● **Activity**
Keep to one stretch of the data below, the lines from the one with "Lemma kept_register h" up to and including the one with "Lemma drain_authority_kept h", and return that stretch exactly.

● **Supplied records**
====

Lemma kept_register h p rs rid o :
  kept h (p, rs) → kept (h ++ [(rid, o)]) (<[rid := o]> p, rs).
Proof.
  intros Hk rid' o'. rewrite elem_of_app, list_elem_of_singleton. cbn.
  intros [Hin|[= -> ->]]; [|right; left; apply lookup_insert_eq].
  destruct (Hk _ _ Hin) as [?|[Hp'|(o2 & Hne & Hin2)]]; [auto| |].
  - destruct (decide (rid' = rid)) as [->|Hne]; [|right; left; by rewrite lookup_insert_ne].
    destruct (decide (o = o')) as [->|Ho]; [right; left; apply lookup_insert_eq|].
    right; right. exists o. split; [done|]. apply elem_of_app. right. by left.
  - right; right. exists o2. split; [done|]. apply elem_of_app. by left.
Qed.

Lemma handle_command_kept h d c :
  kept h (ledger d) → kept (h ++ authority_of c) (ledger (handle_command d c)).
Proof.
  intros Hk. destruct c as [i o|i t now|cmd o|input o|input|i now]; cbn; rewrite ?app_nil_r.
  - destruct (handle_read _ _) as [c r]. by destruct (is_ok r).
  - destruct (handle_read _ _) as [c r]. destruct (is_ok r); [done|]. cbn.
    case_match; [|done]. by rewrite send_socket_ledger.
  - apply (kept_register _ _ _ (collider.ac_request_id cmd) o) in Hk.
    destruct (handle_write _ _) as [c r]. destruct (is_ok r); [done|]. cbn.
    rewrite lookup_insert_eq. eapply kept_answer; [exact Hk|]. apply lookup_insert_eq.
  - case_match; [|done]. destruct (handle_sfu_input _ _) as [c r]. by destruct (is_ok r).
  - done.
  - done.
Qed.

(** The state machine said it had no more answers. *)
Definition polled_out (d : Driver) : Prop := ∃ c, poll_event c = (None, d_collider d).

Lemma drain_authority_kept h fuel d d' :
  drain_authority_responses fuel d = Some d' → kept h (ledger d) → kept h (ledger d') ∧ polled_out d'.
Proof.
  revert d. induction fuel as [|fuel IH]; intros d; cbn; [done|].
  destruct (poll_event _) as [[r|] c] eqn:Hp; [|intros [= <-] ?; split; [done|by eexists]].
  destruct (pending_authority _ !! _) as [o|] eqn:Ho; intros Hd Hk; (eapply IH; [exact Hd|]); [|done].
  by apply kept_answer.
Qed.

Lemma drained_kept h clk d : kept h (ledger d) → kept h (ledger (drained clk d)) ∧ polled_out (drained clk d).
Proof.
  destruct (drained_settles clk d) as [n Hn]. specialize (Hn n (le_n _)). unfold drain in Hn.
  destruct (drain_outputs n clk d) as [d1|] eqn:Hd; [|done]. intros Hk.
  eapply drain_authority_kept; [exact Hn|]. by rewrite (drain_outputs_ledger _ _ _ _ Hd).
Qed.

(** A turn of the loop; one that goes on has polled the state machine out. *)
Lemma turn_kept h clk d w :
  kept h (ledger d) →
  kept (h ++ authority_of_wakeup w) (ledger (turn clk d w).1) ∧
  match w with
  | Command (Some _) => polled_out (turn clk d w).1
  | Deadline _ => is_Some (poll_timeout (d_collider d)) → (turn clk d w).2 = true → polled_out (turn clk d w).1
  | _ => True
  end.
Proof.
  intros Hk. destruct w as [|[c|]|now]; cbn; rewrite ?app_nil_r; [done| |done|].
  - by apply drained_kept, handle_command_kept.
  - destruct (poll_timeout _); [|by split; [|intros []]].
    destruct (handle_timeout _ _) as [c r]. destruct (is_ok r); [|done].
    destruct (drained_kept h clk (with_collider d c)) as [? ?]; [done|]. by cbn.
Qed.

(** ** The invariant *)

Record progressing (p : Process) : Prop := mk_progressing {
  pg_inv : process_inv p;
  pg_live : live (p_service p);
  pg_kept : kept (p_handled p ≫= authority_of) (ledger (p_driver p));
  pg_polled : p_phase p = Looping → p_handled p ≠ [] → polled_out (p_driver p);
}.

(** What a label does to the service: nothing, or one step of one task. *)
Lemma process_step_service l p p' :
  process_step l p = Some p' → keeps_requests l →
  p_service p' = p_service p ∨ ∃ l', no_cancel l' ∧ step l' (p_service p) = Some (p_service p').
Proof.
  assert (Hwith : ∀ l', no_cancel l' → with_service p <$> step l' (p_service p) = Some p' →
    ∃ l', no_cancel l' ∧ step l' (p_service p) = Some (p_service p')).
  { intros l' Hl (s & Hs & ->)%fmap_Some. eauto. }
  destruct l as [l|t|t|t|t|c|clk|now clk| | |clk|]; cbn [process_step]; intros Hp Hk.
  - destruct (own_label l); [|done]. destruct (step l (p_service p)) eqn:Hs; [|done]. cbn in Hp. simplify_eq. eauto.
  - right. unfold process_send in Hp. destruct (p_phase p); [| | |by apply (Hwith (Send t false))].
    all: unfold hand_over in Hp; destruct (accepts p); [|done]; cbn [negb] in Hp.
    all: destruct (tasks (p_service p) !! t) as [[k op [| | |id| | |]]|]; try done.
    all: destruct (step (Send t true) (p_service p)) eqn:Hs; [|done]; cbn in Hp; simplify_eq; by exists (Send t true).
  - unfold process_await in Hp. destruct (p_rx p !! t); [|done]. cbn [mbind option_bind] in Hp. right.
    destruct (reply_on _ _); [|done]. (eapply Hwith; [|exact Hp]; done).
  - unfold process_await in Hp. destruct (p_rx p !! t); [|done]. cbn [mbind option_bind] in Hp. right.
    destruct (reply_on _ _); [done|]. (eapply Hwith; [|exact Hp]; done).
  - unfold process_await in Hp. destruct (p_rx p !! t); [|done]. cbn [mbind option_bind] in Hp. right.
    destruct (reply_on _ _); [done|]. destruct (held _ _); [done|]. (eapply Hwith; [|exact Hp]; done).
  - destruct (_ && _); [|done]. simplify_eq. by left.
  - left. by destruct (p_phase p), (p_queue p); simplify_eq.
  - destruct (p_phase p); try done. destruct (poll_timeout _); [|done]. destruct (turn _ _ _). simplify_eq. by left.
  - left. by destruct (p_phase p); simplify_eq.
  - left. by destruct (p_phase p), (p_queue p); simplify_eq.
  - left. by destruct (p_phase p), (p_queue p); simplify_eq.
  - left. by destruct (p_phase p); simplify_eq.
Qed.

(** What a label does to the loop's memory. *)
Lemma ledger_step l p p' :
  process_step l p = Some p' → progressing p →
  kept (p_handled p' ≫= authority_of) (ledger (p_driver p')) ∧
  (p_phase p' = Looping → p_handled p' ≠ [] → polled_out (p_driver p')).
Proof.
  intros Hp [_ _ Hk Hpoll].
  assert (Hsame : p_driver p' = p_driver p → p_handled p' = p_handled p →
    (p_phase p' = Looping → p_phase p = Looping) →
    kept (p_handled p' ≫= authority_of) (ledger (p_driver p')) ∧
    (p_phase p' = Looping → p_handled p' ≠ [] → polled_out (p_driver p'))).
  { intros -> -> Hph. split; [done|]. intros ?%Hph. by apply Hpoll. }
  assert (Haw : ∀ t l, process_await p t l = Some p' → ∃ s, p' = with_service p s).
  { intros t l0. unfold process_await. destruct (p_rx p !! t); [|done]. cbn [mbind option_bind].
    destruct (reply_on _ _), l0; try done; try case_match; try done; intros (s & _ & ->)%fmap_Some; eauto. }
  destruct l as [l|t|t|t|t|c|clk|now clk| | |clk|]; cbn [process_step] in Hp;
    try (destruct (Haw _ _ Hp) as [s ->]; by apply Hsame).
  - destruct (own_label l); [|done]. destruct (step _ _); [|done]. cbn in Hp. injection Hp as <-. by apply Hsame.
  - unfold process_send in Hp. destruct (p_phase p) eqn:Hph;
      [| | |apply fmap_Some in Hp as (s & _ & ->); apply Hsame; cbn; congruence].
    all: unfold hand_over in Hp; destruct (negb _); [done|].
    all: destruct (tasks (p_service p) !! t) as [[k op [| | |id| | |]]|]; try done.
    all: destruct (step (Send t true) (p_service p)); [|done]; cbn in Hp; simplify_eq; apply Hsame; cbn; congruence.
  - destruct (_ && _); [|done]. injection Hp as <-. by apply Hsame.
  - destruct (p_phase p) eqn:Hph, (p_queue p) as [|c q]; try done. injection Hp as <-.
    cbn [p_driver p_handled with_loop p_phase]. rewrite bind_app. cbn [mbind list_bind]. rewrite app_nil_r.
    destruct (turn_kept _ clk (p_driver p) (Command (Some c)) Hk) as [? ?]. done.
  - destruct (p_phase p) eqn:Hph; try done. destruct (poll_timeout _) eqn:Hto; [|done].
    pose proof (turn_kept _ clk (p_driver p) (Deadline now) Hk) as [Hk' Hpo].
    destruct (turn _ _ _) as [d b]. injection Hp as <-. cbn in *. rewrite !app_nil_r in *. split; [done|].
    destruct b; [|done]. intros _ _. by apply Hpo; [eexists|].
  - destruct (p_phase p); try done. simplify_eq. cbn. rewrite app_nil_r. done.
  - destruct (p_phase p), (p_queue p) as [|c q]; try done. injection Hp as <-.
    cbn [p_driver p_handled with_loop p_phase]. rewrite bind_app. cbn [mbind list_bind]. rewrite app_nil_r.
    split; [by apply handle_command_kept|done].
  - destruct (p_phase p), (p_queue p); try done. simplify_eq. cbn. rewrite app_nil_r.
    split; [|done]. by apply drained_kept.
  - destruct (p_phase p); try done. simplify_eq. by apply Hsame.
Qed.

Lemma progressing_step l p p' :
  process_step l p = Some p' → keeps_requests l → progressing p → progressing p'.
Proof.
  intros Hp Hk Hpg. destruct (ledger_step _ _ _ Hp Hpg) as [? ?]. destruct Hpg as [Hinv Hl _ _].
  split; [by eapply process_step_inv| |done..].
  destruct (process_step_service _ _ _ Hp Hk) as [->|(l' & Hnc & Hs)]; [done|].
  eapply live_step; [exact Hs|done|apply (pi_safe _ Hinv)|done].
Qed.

====

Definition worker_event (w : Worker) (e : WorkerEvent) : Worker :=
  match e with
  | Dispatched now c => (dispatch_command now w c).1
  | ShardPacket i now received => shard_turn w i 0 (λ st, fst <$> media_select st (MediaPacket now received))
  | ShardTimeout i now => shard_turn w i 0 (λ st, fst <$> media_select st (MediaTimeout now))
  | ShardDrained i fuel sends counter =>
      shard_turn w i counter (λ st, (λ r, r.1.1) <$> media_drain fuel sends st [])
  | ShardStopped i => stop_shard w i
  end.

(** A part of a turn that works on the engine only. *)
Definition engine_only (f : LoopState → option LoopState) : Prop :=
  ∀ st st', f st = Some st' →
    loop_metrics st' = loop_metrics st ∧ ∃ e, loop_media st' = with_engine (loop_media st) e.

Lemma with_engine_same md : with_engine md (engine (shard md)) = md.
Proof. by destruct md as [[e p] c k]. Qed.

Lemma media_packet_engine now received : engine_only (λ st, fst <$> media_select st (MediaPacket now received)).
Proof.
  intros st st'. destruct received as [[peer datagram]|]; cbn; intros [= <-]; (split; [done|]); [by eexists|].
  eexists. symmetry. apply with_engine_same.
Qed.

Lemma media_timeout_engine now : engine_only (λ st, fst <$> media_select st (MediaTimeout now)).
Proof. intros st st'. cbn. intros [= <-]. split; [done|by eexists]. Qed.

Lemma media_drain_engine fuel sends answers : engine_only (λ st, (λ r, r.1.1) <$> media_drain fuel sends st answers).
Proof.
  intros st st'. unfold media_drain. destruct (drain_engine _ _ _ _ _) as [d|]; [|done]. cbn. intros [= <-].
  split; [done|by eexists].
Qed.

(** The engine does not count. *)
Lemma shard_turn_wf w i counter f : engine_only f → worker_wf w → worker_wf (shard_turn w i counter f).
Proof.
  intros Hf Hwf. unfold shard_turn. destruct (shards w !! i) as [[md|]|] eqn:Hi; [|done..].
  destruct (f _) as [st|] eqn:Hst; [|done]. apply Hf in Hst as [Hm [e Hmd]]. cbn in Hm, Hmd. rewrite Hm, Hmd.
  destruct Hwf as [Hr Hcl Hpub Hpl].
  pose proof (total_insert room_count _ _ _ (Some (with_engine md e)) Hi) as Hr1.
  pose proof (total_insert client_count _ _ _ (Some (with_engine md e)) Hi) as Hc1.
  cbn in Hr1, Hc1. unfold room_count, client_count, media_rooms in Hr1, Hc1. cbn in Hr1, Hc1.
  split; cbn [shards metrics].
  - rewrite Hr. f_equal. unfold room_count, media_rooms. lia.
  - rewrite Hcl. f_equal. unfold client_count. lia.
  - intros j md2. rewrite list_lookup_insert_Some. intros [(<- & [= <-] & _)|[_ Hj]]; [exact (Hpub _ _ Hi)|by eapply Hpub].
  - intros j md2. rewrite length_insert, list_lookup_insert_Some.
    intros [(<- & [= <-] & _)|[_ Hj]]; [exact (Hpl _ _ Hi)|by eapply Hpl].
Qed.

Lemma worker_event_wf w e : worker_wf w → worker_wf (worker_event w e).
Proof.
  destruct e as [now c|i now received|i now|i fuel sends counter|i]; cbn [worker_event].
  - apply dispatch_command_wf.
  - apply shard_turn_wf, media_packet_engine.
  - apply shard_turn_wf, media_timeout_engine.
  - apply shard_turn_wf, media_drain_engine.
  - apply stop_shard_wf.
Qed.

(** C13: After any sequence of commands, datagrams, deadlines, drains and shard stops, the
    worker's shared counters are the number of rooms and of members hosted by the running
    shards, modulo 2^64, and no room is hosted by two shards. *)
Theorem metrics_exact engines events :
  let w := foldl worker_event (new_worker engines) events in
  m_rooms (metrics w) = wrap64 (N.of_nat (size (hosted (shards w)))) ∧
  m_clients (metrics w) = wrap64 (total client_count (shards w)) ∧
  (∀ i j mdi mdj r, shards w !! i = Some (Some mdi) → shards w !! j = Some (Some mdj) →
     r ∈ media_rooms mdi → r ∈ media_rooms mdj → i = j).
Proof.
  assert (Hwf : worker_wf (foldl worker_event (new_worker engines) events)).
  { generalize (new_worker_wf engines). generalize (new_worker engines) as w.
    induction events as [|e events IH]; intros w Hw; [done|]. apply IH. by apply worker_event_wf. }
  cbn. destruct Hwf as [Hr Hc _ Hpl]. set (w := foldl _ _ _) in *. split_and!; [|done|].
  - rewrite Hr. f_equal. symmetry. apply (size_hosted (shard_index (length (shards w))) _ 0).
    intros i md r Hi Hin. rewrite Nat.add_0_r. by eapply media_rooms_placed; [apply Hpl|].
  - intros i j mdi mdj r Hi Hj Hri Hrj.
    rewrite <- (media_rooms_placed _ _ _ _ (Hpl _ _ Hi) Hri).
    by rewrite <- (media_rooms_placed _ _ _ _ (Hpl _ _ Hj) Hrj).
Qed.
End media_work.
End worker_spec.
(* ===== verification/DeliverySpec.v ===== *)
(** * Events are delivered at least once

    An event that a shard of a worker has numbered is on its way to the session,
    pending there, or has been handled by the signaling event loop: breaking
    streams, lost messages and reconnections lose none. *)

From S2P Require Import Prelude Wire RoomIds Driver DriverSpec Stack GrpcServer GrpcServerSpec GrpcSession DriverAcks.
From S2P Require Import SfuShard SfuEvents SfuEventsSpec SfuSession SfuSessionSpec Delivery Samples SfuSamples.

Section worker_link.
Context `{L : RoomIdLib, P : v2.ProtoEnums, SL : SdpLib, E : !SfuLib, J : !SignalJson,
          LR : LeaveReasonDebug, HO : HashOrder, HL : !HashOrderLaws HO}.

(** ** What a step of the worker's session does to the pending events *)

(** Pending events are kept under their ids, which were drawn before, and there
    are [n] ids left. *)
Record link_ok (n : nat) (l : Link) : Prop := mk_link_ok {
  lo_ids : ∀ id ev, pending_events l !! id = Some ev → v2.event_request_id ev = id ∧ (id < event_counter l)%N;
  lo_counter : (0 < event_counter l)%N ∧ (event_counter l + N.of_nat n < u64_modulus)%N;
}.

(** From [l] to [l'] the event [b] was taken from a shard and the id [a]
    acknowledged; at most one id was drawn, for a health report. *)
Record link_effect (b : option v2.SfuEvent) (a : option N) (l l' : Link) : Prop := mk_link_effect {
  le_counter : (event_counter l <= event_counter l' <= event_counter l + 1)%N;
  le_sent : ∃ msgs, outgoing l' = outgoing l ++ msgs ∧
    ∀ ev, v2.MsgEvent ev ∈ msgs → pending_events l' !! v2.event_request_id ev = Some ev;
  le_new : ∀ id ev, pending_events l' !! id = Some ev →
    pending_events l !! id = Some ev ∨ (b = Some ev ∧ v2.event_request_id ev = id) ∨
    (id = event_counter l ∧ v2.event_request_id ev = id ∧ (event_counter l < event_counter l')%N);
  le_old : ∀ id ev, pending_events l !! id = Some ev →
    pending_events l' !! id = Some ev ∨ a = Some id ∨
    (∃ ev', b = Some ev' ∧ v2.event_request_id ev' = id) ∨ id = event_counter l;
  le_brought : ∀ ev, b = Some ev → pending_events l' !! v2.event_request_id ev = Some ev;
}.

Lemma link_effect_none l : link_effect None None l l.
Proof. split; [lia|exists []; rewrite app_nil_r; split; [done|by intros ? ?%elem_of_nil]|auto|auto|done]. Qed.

====

● **Result**
Lemma kept_register h p rs rid o :
  kept h (p, rs) → kept (h ++ [(rid, o)]) (<[rid := o]> p, rs).
Proof.
  intros Hk rid' o'. rewrite elem_of_app, list_elem_of_singleton. cbn.
  intros [Hin|[= -> ->]]; [|right; left; apply lookup_insert_eq].
  destruct (Hk _ _ Hin) as [?|[Hp'|(o2 & Hne & Hin2)]]; [auto| |].
  - destruct (decide (rid' = rid)) as [->|Hne]; [|right; left; by rewrite lookup_insert_ne].
    destruct (decide (o = o')) as [->|Ho]; [right; left; apply lookup_insert_eq|].
    right; right. exists o. split; [done|]. apply elem_of_app. right. by left.
  - right; right. exists o2. split; [done|]. apply elem_of_app. by left.
Qed.

Lemma handle_command_kept h d c :
  kept h (ledger d) → kept (h ++ authority_of c) (ledger (handle_command d c)).
Proof.
  intros Hk. destruct c as [i o|i t now|cmd o|input o|input|i now]; cbn; rewrite ?app_nil_r.
  - destruct (handle_read _ _) as [c r]. by destruct (is_ok r).
  - destruct (handle_read _ _) as [c r]. destruct (is_ok r); [done|]. cbn.
    case_match; [|done]. by rewrite send_socket_ledger.
  - apply (kept_register _ _ _ (collider.ac_request_id cmd) o) in Hk.
    destruct (handle_write _ _) as [c r]. destruct (is_ok r); [done|]. cbn.
    rewrite lookup_insert_eq. eapply kept_answer; [exact Hk|]. apply lookup_insert_eq.
  - case_match; [|done]. destruct (handle_sfu_input _ _) as [c r]. by destruct (is_ok r).
  - done.
  - done.
Qed.

(** The state machine said it had no more answers. *)
Definition polled_out (d : Driver) : Prop := ∃ c, poll_event c = (None, d_collider d).

Lemma drain_authority_kept h fuel d d' :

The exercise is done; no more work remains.